Copy the lines below exactly, starting at the line that contains "Definition ids3 : list Z := [1; 2; 3]." and stopping after the last line, and include no other lines.

START EXERCISE INPUTS

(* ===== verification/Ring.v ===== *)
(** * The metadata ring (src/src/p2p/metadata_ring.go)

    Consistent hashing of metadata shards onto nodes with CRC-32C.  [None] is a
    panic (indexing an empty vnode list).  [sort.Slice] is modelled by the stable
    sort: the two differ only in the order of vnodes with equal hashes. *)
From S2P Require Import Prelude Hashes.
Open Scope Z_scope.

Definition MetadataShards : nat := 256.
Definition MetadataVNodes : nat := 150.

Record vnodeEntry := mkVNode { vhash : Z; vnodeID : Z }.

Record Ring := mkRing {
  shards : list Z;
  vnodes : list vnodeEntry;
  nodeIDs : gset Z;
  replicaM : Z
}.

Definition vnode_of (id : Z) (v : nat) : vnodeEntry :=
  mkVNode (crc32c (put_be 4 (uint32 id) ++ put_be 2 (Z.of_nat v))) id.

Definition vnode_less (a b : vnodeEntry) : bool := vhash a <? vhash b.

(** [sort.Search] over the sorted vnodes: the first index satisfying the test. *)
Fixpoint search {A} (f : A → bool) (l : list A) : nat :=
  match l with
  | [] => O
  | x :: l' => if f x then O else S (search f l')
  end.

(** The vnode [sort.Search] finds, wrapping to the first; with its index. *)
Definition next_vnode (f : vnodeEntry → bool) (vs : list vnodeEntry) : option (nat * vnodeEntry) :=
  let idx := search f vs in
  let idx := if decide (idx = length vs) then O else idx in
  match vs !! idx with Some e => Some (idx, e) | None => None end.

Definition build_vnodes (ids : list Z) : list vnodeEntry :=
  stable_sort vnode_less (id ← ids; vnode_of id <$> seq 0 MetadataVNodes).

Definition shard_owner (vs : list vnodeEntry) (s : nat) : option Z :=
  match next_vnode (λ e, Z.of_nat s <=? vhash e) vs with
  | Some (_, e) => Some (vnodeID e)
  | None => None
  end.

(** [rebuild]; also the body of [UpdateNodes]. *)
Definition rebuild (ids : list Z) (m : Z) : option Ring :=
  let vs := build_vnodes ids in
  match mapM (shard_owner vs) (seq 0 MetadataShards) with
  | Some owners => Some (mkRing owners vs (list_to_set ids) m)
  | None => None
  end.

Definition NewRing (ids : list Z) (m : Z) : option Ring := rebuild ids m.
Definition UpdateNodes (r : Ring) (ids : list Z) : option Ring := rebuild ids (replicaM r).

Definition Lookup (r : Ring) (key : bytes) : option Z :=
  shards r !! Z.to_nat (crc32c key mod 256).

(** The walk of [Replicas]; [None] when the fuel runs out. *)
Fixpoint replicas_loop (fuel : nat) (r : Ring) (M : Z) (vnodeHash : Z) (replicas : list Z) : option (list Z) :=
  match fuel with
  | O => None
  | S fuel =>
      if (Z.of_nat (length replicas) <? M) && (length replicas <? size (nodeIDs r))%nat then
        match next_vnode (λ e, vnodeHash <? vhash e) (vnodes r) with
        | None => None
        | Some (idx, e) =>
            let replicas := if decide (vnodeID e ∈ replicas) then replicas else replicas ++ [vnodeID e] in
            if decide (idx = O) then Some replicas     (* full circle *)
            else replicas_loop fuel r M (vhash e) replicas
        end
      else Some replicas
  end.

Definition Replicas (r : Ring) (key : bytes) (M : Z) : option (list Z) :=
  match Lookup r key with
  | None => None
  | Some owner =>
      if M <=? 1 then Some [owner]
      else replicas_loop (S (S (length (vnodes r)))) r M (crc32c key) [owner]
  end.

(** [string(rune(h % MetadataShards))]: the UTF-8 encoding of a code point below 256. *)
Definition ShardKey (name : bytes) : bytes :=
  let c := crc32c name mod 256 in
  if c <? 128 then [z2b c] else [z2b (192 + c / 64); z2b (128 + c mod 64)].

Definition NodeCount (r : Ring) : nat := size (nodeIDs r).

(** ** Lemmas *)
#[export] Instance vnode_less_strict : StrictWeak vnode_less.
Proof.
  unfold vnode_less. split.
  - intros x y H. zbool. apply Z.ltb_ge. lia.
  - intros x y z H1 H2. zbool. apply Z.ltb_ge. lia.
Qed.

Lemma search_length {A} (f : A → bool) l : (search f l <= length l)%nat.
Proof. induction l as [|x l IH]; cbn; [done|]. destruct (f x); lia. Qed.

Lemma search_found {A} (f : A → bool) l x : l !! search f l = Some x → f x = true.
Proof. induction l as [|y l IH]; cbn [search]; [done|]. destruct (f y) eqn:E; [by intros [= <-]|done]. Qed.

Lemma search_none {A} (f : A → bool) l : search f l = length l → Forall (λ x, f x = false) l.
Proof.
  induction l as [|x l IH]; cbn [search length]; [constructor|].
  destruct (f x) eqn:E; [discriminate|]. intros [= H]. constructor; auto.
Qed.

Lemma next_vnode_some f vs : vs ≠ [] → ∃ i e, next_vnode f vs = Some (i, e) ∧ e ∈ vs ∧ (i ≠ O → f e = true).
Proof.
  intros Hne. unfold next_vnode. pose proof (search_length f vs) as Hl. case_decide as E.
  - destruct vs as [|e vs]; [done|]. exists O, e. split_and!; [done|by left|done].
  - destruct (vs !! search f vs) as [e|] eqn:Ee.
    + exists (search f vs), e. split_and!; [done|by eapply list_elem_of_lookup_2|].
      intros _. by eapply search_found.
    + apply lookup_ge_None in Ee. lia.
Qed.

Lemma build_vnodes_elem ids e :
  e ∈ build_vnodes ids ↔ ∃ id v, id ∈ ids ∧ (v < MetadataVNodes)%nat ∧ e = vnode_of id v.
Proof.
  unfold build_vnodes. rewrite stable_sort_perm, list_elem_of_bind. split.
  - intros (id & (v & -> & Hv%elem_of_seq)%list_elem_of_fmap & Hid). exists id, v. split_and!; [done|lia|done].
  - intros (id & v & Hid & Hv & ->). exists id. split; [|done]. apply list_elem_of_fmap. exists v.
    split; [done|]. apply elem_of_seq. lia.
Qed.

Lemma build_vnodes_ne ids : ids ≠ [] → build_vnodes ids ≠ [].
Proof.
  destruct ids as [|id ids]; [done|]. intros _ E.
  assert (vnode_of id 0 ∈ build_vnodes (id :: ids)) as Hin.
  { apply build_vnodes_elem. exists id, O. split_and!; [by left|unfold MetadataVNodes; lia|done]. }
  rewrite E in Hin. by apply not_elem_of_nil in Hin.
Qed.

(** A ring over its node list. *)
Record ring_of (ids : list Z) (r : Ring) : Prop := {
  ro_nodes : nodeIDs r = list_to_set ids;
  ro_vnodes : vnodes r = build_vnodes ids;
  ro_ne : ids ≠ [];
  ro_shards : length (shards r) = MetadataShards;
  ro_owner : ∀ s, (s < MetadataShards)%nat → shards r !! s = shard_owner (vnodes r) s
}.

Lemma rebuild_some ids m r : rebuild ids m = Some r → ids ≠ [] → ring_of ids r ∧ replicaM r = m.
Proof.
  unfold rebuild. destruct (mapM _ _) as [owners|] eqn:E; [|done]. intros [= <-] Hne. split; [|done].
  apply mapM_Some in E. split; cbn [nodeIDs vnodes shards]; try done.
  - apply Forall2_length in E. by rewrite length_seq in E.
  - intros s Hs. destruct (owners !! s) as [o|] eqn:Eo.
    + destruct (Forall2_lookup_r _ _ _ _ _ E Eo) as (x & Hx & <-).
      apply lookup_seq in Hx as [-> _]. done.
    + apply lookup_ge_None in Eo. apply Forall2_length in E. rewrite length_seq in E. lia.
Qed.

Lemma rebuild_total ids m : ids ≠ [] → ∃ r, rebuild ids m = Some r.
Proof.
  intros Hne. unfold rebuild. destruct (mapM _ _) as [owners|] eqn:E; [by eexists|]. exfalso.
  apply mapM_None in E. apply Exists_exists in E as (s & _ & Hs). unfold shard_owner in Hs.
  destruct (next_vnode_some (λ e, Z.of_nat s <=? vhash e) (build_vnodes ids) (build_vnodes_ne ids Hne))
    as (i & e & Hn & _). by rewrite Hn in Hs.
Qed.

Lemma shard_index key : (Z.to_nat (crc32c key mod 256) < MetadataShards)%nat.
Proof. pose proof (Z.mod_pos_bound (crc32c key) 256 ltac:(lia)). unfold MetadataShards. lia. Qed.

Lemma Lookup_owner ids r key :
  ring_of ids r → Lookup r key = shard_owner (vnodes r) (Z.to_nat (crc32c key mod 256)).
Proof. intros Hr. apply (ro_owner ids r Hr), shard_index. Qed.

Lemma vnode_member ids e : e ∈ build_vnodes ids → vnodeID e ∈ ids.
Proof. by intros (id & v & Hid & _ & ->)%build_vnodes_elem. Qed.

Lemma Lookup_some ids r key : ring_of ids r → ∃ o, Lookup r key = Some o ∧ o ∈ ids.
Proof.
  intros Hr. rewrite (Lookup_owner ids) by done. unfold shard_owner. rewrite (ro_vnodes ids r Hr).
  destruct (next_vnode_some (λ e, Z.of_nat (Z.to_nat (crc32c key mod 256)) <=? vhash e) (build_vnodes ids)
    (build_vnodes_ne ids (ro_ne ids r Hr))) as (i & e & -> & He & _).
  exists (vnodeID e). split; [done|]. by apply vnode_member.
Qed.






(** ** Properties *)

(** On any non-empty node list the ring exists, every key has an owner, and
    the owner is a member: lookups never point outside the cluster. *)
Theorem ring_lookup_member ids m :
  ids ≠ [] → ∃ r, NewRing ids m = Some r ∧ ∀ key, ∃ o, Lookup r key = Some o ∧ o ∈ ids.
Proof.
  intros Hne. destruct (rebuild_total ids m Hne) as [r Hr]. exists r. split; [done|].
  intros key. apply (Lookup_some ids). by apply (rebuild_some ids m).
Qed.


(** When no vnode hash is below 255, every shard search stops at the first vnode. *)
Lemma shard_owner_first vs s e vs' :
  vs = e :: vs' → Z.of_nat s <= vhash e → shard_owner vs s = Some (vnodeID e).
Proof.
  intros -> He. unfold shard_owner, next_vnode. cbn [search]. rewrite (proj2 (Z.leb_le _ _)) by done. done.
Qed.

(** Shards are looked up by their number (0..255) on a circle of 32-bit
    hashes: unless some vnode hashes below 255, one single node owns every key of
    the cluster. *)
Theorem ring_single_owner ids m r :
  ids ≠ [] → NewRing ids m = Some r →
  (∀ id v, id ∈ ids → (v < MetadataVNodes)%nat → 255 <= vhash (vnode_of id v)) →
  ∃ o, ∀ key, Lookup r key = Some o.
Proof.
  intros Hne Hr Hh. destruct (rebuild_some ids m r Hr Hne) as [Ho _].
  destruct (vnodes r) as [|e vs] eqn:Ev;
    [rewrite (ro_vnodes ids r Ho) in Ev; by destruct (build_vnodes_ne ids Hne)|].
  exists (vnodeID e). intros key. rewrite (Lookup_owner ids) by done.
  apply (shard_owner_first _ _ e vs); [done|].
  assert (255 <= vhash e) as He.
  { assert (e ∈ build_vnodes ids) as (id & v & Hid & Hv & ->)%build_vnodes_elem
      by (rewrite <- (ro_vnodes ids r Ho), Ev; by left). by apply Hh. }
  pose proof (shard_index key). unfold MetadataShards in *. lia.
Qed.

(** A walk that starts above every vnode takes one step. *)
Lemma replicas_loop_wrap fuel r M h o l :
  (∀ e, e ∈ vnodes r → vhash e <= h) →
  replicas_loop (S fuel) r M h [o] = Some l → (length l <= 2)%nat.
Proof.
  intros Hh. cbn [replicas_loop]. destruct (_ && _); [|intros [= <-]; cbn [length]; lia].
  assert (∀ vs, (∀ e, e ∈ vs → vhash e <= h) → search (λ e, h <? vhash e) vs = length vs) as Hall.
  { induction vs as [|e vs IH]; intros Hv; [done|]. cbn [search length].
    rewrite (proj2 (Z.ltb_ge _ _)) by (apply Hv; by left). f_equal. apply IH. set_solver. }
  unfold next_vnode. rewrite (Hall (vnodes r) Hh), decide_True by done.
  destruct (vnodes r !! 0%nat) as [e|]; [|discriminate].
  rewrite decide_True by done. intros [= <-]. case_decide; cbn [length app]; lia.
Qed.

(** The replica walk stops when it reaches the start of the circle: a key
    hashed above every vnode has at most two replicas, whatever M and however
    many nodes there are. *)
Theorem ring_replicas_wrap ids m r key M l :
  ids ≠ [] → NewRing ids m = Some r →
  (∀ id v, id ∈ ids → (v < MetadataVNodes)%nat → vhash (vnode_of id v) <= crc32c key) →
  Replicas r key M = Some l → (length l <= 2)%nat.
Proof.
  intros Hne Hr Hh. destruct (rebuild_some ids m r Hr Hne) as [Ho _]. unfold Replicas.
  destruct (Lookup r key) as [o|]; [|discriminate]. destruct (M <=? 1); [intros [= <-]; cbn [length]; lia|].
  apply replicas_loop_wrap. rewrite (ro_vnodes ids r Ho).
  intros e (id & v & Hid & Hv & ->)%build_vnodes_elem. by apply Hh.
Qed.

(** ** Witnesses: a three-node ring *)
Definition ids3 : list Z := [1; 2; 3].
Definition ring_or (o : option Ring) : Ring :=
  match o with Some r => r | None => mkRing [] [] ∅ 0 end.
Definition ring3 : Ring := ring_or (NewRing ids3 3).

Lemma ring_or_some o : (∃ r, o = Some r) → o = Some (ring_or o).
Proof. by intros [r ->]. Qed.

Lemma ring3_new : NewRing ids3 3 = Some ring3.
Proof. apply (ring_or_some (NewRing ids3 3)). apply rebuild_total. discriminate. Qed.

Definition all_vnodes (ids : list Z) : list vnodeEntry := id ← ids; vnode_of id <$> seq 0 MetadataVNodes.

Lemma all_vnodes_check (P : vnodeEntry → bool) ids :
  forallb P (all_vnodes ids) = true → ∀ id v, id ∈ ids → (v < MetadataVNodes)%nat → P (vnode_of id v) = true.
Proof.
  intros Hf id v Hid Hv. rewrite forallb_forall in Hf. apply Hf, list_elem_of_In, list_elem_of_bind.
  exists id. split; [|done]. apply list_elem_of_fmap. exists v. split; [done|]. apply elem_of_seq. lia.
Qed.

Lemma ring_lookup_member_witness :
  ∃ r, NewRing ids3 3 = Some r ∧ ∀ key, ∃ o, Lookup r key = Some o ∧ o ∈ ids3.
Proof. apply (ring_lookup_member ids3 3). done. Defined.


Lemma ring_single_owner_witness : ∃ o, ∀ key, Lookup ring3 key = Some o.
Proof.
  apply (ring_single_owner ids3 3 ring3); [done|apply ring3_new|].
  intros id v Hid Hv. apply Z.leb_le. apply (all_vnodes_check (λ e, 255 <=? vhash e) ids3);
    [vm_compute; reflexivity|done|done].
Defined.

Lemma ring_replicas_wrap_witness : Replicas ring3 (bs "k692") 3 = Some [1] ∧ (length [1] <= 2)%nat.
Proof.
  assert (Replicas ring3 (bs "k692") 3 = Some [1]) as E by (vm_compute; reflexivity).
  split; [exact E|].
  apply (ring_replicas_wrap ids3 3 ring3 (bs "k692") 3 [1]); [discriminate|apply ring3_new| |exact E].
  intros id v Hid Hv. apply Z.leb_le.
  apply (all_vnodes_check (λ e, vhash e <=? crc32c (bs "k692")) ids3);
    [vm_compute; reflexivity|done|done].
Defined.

END EXERCISE INPUTS

# SOLUTION
Definition ids3 : list Z := [1; 2; 3].
Definition ring_or (o : option Ring) : Ring :=
  match o with Some r => r | None => mkRing [] [] ∅ 0 end.
Definition ring3 : Ring := ring_or (NewRing ids3 3).

Lemma ring_or_some o : (∃ r, o = Some r) → o = Some (ring_or o).
Proof. by intros [r ->]. Qed.

Lemma ring3_new : NewRing ids3 3 = Some ring3.
Proof. apply (ring_or_some (NewRing ids3 3)). apply rebuild_total. discriminate. Qed.

Definition all_vnodes (ids : list Z) : list vnodeEntry := id ← ids; vnode_of id <$> seq 0 MetadataVNodes.

Lemma all_vnodes_check (P : vnodeEntry → bool) ids :
  forallb P (all_vnodes ids) = true → ∀ id v, id ∈ ids → (v < MetadataVNodes)%nat → P (vnode_of id v) = true.
Proof.
  intros Hf id v Hid Hv. rewrite forallb_forall in Hf. apply Hf, list_elem_of_In, list_elem_of_bind.
  exists id. split; [|done]. apply list_elem_of_fmap. exists v. split; [done|]. apply elem_of_seq. lia.
Qed.

Lemma ring_lookup_member_witness :
  ∃ r, NewRing ids3 3 = Some r ∧ ∀ key, ∃ o, Lookup r key = Some o ∧ o ∈ ids3.
Proof. apply (ring_lookup_member ids3 3). done. Defined.


Lemma ring_single_owner_witness : ∃ o, ∀ key, Lookup ring3 key = Some o.
Proof.
  apply (ring_single_owner ids3 3 ring3); [done|apply ring3_new|].
  intros id v Hid Hv. apply Z.leb_le. apply (all_vnodes_check (λ e, 255 <=? vhash e) ids3);
    [vm_compute; reflexivity|done|done].
Defined.

Lemma ring_replicas_wrap_witness : Replicas ring3 (bs "k692") 3 = Some [1] ∧ (length [1] <= 2)%nat.
Proof.
  assert (Replicas ring3 (bs "k692") 3 = Some [1]) as E by (vm_compute; reflexivity).
  split; [exact E|].
  apply (ring_replicas_wrap ids3 3 ring3 (bs "k692") 3 [1]); [discriminate|apply ring3_new| |exact E].
  intros id v Hid Hv. apply Z.leb_le.
  apply (all_vnodes_check (λ e, vhash e <=? crc32c (bs "k692")) ids3);
    [vm_compute; reflexivity|done|done].
Defined.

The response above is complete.